● Records shown
▼
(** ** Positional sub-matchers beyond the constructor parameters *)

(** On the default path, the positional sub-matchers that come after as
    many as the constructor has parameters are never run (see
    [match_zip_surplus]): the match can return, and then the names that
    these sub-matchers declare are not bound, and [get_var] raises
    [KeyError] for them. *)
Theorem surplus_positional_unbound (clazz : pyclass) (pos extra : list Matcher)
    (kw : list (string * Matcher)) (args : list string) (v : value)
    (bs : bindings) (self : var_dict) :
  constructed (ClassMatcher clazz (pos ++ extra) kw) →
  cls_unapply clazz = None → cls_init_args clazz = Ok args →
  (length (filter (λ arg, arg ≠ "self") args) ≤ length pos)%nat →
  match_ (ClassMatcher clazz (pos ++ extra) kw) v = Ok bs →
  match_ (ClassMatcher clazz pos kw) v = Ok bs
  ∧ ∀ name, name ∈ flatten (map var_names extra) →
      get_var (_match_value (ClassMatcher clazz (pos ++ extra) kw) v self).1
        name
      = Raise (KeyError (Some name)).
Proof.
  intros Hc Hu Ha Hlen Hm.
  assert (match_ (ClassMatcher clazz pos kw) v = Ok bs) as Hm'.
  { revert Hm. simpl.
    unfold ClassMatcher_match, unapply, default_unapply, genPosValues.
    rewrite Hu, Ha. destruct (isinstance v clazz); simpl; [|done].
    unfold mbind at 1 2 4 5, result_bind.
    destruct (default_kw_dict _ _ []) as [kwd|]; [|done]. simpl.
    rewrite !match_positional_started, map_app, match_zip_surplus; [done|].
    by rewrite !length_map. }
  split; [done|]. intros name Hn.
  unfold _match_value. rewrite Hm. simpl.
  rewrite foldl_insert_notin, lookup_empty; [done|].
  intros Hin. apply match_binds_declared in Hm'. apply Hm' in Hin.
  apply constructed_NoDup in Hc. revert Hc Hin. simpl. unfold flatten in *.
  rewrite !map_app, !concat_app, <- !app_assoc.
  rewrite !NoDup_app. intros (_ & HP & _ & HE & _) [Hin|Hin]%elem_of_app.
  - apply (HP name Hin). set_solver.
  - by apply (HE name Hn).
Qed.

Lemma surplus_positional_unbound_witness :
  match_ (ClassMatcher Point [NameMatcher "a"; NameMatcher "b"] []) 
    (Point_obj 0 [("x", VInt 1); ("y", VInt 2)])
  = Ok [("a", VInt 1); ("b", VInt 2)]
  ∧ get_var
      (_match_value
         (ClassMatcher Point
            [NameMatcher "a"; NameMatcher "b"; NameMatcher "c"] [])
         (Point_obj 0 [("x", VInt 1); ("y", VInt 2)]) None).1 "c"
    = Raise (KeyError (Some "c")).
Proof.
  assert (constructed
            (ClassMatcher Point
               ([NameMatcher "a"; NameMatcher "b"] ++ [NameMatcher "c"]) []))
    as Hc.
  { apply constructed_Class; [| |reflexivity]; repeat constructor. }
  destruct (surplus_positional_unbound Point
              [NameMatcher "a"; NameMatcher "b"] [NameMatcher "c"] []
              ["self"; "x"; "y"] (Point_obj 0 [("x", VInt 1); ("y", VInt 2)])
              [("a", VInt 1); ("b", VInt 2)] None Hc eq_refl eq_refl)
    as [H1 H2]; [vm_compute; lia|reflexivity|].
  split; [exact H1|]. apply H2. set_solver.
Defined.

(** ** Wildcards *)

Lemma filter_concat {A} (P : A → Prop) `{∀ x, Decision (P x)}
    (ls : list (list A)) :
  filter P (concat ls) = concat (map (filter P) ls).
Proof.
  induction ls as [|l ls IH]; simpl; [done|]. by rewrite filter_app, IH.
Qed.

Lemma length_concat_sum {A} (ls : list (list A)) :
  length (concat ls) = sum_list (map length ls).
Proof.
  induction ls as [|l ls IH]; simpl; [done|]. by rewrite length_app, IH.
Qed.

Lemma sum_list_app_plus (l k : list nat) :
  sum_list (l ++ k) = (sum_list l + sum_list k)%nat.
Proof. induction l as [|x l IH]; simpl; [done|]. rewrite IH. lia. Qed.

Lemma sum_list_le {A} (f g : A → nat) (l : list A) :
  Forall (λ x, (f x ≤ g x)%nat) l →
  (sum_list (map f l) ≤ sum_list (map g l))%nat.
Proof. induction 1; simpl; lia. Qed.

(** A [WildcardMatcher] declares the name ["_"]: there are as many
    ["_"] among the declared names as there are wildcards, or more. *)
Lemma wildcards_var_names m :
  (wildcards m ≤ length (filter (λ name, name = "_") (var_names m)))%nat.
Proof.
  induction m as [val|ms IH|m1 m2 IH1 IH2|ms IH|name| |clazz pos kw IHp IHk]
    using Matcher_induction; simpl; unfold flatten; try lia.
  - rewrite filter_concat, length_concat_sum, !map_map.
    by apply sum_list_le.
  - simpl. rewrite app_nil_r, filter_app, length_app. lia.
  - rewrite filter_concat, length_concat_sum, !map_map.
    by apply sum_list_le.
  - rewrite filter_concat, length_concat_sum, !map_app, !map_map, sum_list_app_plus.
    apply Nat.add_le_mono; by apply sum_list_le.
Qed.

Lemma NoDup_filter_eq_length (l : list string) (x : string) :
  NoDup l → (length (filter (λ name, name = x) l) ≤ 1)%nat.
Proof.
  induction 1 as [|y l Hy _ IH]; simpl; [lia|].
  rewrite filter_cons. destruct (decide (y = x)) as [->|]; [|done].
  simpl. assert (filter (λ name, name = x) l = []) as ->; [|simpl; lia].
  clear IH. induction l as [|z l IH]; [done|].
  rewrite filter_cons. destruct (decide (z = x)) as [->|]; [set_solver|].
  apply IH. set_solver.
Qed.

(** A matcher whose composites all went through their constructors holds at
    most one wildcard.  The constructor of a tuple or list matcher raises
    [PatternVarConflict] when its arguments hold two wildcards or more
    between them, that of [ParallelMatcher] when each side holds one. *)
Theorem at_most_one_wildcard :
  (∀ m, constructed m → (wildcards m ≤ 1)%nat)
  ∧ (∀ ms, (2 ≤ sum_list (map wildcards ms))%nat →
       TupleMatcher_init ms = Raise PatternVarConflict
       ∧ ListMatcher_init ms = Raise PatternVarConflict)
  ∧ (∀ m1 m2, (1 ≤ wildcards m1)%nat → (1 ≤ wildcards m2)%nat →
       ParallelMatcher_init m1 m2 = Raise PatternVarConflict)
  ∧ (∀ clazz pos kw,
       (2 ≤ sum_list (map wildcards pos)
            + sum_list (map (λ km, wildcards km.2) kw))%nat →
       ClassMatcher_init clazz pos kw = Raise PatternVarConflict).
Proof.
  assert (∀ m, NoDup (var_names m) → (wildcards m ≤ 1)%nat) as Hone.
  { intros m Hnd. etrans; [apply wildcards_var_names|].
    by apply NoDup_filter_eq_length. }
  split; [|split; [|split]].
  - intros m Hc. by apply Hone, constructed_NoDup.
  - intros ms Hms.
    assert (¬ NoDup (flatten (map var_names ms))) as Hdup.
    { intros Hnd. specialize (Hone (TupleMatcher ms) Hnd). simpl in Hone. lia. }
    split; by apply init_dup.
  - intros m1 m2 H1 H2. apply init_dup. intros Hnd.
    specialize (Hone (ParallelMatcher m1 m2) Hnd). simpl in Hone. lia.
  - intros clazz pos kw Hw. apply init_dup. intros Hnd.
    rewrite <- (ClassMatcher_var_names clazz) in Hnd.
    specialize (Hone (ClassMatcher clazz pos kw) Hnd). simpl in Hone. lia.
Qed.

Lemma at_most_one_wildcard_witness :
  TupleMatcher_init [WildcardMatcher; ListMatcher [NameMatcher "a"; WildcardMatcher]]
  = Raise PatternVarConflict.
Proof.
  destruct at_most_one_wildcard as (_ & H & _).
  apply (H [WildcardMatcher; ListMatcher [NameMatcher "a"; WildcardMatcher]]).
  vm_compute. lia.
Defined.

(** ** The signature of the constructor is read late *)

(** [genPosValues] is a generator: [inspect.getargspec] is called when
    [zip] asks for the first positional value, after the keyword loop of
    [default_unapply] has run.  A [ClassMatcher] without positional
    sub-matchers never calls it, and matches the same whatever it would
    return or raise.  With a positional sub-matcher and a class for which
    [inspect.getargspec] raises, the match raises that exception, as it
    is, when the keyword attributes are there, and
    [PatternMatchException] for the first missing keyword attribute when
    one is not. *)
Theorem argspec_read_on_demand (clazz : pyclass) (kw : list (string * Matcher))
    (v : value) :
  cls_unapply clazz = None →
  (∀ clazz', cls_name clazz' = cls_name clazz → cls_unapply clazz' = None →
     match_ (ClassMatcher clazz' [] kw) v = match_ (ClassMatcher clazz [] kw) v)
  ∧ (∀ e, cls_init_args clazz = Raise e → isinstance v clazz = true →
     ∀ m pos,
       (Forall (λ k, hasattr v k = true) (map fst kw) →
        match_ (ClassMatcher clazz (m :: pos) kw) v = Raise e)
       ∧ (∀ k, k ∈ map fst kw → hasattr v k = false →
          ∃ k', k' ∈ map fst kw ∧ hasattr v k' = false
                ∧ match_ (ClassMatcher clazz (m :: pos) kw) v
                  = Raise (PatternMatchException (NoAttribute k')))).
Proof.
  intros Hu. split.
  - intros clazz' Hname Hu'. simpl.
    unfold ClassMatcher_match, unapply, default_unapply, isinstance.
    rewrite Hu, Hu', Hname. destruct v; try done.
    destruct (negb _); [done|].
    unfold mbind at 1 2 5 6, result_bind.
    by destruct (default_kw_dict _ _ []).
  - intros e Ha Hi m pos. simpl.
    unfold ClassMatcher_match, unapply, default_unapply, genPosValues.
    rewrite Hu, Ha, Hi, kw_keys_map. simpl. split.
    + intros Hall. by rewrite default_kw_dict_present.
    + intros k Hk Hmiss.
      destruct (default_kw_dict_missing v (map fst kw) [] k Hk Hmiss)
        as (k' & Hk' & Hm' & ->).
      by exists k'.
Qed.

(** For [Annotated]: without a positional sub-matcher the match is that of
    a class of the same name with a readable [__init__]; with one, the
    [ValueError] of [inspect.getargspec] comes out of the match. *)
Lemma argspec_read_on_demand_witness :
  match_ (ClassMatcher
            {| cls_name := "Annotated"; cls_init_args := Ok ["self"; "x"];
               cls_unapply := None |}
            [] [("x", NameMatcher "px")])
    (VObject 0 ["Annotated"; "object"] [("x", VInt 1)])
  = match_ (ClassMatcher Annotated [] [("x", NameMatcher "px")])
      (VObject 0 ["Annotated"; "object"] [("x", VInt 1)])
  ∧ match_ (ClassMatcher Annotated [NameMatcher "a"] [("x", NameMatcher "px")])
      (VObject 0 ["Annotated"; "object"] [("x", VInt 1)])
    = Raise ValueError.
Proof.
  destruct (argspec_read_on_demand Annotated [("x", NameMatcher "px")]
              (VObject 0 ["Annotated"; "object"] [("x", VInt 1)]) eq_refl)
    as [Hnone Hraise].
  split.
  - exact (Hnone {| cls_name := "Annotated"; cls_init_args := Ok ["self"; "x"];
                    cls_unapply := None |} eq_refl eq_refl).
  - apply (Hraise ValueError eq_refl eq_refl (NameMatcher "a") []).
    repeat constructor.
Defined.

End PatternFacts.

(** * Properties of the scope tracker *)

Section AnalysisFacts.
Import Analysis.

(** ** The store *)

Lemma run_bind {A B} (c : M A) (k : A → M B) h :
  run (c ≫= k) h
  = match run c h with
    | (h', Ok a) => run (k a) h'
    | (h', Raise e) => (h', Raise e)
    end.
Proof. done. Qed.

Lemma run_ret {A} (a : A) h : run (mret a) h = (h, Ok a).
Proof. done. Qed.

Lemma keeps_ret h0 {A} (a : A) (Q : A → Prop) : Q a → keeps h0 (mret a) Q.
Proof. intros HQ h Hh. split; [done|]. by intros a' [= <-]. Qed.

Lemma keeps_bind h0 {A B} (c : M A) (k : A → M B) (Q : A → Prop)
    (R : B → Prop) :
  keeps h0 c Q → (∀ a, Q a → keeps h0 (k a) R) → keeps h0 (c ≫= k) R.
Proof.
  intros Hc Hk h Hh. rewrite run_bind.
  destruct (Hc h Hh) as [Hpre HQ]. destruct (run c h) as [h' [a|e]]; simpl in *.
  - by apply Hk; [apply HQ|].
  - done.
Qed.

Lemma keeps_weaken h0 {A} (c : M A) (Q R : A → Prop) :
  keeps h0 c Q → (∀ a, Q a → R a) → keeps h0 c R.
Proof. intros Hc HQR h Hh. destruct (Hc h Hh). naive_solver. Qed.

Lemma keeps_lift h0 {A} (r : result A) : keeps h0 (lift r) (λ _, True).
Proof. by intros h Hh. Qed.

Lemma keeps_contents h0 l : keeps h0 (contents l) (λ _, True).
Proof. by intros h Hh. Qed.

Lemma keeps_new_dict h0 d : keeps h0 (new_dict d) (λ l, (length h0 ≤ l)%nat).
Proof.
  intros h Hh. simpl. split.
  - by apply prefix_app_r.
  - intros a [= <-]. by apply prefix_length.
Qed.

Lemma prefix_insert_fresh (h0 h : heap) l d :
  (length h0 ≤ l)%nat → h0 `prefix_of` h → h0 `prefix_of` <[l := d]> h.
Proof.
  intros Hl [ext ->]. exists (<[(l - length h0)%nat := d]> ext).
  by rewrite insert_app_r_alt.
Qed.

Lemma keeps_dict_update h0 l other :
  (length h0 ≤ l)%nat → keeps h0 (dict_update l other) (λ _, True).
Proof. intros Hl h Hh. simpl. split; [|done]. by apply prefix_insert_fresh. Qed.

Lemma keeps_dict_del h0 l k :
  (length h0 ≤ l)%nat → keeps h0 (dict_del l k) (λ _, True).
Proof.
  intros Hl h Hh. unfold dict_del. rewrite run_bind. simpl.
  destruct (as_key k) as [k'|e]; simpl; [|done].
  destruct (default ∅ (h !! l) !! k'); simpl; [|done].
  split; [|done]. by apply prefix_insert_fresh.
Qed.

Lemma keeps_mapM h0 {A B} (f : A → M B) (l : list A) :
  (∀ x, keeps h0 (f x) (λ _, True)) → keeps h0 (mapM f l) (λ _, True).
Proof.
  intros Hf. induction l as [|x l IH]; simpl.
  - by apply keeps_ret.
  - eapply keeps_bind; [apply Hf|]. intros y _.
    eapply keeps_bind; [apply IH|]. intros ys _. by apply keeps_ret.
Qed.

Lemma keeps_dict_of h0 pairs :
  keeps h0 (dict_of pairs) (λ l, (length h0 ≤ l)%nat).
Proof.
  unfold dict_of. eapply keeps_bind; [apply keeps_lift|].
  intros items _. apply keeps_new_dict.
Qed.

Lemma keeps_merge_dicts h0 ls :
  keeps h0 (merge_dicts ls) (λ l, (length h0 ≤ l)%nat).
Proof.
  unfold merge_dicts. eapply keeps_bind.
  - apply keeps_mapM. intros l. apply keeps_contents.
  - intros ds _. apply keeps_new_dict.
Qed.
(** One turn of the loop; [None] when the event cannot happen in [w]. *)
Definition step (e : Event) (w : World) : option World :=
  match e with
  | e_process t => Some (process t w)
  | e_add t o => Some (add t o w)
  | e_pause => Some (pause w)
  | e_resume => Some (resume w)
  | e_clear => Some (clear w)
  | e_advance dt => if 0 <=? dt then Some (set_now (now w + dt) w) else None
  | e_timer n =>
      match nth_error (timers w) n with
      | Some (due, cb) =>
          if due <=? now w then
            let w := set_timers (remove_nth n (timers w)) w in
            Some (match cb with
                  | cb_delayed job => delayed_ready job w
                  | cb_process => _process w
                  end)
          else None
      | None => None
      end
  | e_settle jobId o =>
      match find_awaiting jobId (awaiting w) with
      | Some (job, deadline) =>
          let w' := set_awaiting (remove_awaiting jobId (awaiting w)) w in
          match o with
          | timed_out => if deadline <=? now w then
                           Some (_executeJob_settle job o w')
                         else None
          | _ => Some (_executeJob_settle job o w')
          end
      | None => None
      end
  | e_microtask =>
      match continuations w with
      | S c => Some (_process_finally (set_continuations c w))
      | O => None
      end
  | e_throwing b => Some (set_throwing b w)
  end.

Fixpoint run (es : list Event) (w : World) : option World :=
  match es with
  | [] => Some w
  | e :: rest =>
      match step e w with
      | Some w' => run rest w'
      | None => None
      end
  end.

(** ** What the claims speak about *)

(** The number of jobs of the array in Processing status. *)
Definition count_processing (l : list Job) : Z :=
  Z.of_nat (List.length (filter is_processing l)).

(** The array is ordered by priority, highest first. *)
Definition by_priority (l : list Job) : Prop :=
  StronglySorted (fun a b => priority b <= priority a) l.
▲
Filter the records above down to the lines that hold the string "Hraise".

    as [Hnone Hraise].
  - apply (Hraise ValueError eq_refl eq_refl (NameMatcher "a") []).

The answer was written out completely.